### WHAT TO DO
From the entries below, copy every line holding the word "function".

[Stored items]
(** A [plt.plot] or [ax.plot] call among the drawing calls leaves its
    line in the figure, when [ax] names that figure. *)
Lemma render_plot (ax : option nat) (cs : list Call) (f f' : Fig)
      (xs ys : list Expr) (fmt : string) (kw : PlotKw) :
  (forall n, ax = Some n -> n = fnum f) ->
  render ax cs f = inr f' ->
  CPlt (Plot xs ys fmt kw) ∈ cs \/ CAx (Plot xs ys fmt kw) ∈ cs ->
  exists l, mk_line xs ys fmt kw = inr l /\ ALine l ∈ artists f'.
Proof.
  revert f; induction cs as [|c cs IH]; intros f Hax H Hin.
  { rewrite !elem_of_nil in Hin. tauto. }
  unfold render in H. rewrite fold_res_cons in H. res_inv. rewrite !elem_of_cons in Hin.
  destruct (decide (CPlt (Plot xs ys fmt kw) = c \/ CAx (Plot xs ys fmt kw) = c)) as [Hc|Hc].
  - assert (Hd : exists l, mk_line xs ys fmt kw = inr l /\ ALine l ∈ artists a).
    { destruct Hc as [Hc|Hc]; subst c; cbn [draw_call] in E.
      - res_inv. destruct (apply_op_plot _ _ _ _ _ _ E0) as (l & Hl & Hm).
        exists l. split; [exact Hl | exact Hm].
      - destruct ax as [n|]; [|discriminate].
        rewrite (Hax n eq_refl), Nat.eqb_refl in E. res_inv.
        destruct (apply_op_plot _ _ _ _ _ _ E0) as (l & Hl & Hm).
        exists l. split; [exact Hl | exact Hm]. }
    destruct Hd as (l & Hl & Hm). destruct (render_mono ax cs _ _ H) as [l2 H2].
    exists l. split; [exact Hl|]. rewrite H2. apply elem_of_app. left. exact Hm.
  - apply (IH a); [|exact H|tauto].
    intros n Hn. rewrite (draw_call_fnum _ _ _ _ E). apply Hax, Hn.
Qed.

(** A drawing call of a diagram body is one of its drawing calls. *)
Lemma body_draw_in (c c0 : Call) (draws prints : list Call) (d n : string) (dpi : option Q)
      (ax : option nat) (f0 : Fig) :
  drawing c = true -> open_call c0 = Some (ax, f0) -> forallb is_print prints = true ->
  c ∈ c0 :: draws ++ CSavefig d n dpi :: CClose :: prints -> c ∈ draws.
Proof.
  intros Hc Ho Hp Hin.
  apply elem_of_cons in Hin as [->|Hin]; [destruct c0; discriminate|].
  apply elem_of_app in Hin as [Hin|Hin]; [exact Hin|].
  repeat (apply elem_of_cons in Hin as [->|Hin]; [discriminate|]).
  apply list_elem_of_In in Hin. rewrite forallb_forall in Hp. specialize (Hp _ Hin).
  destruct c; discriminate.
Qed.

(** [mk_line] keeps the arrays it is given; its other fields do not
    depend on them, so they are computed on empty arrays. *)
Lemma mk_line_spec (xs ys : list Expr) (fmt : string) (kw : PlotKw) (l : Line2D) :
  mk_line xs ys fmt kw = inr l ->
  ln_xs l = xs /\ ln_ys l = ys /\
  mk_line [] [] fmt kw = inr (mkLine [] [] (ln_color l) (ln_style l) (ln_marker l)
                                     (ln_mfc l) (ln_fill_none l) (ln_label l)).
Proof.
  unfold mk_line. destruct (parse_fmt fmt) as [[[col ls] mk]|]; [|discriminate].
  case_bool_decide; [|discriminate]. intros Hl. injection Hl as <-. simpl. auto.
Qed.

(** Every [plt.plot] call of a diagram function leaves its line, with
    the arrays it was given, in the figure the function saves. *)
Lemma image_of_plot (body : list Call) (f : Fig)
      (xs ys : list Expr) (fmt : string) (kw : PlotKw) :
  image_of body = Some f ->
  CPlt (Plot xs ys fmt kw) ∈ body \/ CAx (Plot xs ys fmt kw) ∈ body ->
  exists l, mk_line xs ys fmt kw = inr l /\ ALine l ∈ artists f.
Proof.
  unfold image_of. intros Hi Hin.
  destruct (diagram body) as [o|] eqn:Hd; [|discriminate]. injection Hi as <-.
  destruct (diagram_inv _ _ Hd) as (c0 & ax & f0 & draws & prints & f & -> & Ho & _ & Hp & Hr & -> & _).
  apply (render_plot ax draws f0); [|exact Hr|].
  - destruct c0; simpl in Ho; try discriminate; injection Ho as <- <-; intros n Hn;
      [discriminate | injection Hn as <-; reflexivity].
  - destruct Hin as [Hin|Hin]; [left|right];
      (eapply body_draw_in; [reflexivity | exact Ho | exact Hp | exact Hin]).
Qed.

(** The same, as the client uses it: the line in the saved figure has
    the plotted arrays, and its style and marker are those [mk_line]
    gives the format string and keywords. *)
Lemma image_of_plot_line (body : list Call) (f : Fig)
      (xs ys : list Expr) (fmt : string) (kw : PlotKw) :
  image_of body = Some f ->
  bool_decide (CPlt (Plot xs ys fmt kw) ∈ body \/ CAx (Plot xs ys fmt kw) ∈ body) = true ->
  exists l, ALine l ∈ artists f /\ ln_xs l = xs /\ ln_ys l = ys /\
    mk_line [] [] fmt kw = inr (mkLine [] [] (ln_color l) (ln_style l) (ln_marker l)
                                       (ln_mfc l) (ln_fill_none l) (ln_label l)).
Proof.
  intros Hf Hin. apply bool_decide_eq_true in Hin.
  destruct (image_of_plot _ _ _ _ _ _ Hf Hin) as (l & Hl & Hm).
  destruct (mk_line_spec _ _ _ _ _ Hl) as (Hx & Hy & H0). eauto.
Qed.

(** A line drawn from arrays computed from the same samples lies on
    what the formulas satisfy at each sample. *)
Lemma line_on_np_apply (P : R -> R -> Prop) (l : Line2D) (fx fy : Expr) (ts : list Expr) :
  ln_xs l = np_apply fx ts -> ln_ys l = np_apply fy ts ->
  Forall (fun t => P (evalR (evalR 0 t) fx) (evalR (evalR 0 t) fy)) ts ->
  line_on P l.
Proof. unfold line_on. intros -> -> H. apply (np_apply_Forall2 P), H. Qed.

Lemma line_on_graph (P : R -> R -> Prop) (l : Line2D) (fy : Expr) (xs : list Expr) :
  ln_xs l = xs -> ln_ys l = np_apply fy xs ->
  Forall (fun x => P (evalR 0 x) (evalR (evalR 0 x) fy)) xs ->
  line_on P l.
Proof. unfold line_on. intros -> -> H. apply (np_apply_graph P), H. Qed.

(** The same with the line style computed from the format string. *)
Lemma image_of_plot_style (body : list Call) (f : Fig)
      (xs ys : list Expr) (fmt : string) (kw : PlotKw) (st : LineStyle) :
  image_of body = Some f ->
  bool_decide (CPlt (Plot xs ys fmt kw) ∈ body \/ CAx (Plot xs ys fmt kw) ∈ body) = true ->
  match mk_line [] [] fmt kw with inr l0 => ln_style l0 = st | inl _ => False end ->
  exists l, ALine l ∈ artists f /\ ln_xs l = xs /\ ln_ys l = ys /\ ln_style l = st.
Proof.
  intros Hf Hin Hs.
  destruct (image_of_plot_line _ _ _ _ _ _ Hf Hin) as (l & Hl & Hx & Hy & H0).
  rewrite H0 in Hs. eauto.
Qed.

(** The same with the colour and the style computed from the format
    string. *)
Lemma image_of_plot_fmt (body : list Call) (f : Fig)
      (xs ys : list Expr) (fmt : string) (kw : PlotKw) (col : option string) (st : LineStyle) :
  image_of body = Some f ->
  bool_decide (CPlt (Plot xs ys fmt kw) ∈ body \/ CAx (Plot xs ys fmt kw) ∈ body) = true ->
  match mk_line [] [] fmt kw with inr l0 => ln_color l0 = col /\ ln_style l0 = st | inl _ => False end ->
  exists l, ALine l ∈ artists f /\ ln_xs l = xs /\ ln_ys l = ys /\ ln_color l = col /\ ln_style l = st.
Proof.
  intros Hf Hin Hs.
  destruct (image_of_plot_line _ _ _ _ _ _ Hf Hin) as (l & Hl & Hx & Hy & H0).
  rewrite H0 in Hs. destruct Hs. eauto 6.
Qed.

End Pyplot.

### TASK RESPONSE
(** Every [plt.plot] call of a diagram function leaves its line, with
    the arrays it was given, in the figure the function saves. *)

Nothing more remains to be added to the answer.